Translator: Hoyt Rogers divides his time between the Dominican Republic and Italy. His poems, stories, and essays, as well as his translations from the French, German, and Spanish, have appeared in a wide variety of periodicals. He has published over a dozen books, which include his own poetry and criticism as well as editions and translations. His most recent translation from the French, Second Simplicity—a collection of verse and prose by Yves Bonnefoy—was published by the Yale University Press in January 2012. With Paul Auster, he is currently preparing Openwork, an anthology of André du Bouchet.

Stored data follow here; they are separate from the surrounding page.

(** C9. A successful [quality_flags_from_csv] returns exactly the
    boolean-tagged entries of [flags_all], nothing added: no non-boolean
    entry, and no [quality_score] key, the collaborator's [quality_score]
    being a number. *)
Theorem quality_flags_from_csv_success
    (resp : QualityFlagsResponse.t) (w' : world) :
  quality_flags_from_csv file w = (Return resp, w') ->
  exists df : DataFrame,
    read_csv (UploadFile.file file) = inr df /\
    boolean_restriction (flags_all_of df) (QualityFlagsResponse.flags resp) /\
    (score_not_boolean (flags_all_of df) ->
     QualityFlagsResponse.flags resp !! "quality_score" = None).
Proof.
  intros Hrun.
  destruct (quality_flags_from_csv_Return resp w' Hrun) as (df & Hct & Hr & He & ->).
  exists df. cbn [QualityFlagsResponse.flags].
  split; [exact Hr|]. split; [apply flags_bool_of_restriction|].
  apply flags_bool_of_no_score.
Qed.

(** C10. When the upload is accepted, parsed and non-empty but [flags_all]
    has no [quality_score] key, [quality_from_csv] still returns: the score
    is 0.0, [ok_for_model] is false and the message is the not-ready one. *)
Theorem quality_from_csv_missing_score_defaults (df : DataFrame) :
  UploadFile.content_type file ∈ accepted_content_types ->
  read_csv (UploadFile.file file) = inr df ->
  DataFrame_empty df = false ->
  flags_all_of df !! "quality_score" = None ->
  exists (resp : QualityResponse.t) (w' : world),
    quality_from_csv file w = (Return resp, w') /\
    QualityResponse.quality_score resp = 0%float /\
    QualityResponse.ok_for_model resp = false /\
    QualityResponse.message resp = msg_csv_bad.
Proof.
  intros Hct Hr He Hmiss.
  assert (Hf : py_float (score_entry df) = Return 0%float).
  { unfold score_entry. rewrite Hmiss. reflexivity. }
  eexists _, _. split; [exact (quality_from_csv_run df _ Hct Hr He Hf)|].
  repeat split.
Qed.

(** C8, on the code.  When the summary has no [n_rows] attribute,
    [quality_from_csv] falls back to the frame's own dimensions, but
    [quality_flags_from_csv] raises [AttributeError] after the parse, without
    a response and without a telemetry record. *)
Theorem quality_flags_from_csv_has_no_fallback (df : DataFrame) :
  UploadFile.content_type file ∈ accepted_content_types ->
  read_csv (UploadFile.file file) = inr df ->
  DataFrame_empty df = false ->
  summary_n_rows (summarize_dataset df) = None ->
  (forall (resp : QualityResponse.t) (w' : world),
     quality_from_csv file w = (Return resp, w') ->
     QualityResponse.dataset_shape resp
       = Some (shape_dict ((shape df).1, (shape df).2)) /\
     exists r : LogRecord,
       logged (journal w') = logged (journal w) ++ [r] /\
       rec_n_rows r = Some (shape df).1 /\ rec_n_cols r = Some (shape df).2) /\
  exists w' : world,
    quality_flags_from_csv file w = (Raise (AttributeError "n_rows"), w') /\
    logged (journal w') = logged (journal w).
Proof.
  intros Hct Hr He Hnone. split.
  - intros resp w' Hrun.
    destruct (quality_from_csv_Return resp w' Hrun) as (df' & f & _ & Hr' & _ & Hf).
    assert (df' = df) as -> by congruence.
    rewrite (quality_from_csv_run df f Hct Hr He Hf) in Hrun.
    injection Hrun as <- <-. unfold preferred_dims. rewrite Hnone.
    split; [reflexivity|].
    eexists. cbn [journal record_event parsed_world tick].
    rewrite !logged_app. cbn [logged omap list_omap app]. 
    rewrite app_nil_r. split; [reflexivity|]. split; reflexivity.
  - rewrite (quality_flags_from_csv_run df Hct Hr He), Hnone.
    eexists. split; [reflexivity|].
    cbn [journal record_event parsed_world tick].
    rewrite logged_app. apply app_nil_r.
Qed.
End CsvSuccess.

(** * The theorems at concrete uploads *)

Lemma png_not_accepted :
  UploadFile.content_type png_upload ∉ accepted_content_types.
Proof. apply (bool_decide_eq_false_1 _). reflexivity. Qed.

Lemma csv_accepted (body : string) :
  UploadFile.content_type (csv_upload body) ∈ accepted_content_types.
Proof. apply (bool_decide_eq_true_1 _). reflexivity. Qed.

Lemma invalid_content_type_rejected_before_parse_witness :
  (client_error (quality_from_csv (H := full_core) png_upload idle_world)
     idle_world detail_content_type
     [Logged (error_record "/quality-from-csv" (elapsed_ms idle_world) idle_world)] /\
   csv_reads (journal (quality_from_csv (H := full_core) png_upload idle_world).2)
     = csv_reads (journal idle_world)) /\
  (client_error (quality_flags_from_csv (H := full_core) png_upload idle_world)
     idle_world detail_content_type
     [Logged (error_record "/quality-flags-from-csv" (elapsed_ms idle_world) idle_world)] /\
   csv_reads (journal (quality_flags_from_csv (H := full_core) png_upload idle_world).2)
     = csv_reads (journal idle_world)).
Proof.
  apply (invalid_content_type_rejected_before_parse (H := full_core)
           png_upload idle_world).
  exact png_not_accepted.
Defined.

André du Bouchet lived in France until 1941, when his family left occupied Europe for the U.S. After the war he returned to France, befriending the poets Pierre Reverdy, René Char, Francis Ponge and the artists Pierre Tal-Coat and Alberto Giacometti. In 1966, with Yves Bonnefoy, Jacques Dupin, Louis-René des Forêts, and Gaëton Picon, he founded the cultural review L’Ephémère. In 1961, du Bouchet’s first major poetry collection, Dans la chaleur vacante, was published to critical acclaim, and he won the Critic’s prize for that year. In 1983, he received the National Poetry Prize or “Prix national de la poésie”. André du Bouchet died in 2001 at the age of 76, in Truinas, Drôme.